Start of Input
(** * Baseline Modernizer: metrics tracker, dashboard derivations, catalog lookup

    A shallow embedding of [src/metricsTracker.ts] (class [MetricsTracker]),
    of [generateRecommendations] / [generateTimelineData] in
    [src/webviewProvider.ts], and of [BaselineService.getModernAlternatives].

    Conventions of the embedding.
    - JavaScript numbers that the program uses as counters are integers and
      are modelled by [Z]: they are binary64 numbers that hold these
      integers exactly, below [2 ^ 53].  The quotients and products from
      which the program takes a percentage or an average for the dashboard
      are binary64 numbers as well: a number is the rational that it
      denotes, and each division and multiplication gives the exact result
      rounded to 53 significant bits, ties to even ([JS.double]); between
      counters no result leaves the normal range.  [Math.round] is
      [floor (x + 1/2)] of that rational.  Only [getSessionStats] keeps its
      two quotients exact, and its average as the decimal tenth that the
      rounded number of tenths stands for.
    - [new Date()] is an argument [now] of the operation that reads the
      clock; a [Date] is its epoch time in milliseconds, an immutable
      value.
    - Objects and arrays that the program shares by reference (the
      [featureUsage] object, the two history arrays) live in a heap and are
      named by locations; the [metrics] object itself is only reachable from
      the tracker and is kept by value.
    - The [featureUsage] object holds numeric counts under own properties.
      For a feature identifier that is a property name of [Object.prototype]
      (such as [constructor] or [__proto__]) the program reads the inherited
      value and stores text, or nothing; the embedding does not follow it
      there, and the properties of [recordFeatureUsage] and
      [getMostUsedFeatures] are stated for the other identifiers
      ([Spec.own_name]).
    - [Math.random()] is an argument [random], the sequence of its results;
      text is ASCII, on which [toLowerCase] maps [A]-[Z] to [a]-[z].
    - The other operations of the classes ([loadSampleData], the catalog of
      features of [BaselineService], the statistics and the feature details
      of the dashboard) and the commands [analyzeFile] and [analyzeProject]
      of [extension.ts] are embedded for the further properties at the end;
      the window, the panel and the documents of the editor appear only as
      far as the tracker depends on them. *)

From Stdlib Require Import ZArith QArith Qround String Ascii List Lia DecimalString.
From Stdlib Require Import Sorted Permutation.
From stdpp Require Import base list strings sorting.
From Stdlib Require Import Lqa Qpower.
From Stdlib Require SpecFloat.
End of Input
Start of Input
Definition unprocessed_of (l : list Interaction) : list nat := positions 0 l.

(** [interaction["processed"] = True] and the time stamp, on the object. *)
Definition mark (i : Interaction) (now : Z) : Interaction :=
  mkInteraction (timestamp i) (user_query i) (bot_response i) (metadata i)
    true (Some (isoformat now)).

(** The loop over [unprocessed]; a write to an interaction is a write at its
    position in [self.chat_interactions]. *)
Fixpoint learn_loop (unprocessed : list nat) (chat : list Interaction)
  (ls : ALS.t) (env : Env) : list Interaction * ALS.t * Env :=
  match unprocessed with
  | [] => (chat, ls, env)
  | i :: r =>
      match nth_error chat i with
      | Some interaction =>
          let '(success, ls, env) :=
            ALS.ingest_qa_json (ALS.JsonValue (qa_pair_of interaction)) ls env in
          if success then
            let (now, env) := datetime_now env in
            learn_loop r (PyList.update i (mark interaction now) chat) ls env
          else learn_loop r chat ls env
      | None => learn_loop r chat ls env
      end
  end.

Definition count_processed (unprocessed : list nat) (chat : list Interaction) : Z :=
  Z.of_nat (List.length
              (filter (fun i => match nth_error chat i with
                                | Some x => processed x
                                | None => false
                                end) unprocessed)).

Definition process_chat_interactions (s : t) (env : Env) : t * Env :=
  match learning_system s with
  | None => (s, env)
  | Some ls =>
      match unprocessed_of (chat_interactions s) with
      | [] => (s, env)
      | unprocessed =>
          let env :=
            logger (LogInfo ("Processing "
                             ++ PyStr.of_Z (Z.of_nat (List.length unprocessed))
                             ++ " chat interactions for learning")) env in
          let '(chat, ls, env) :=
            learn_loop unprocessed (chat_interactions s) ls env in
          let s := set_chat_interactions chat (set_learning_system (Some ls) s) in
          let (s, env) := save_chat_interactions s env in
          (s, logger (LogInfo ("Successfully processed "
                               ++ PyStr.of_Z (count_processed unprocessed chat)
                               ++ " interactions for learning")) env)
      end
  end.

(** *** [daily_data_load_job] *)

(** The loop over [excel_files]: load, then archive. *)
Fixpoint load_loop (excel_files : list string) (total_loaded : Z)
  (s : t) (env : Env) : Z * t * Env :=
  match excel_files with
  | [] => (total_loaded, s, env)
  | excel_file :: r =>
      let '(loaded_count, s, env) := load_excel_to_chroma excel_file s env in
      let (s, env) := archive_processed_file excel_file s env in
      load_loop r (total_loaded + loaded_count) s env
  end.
End of Input
Could you work out how many lines above contain the string "average"? Answer with the number only.

Output: 2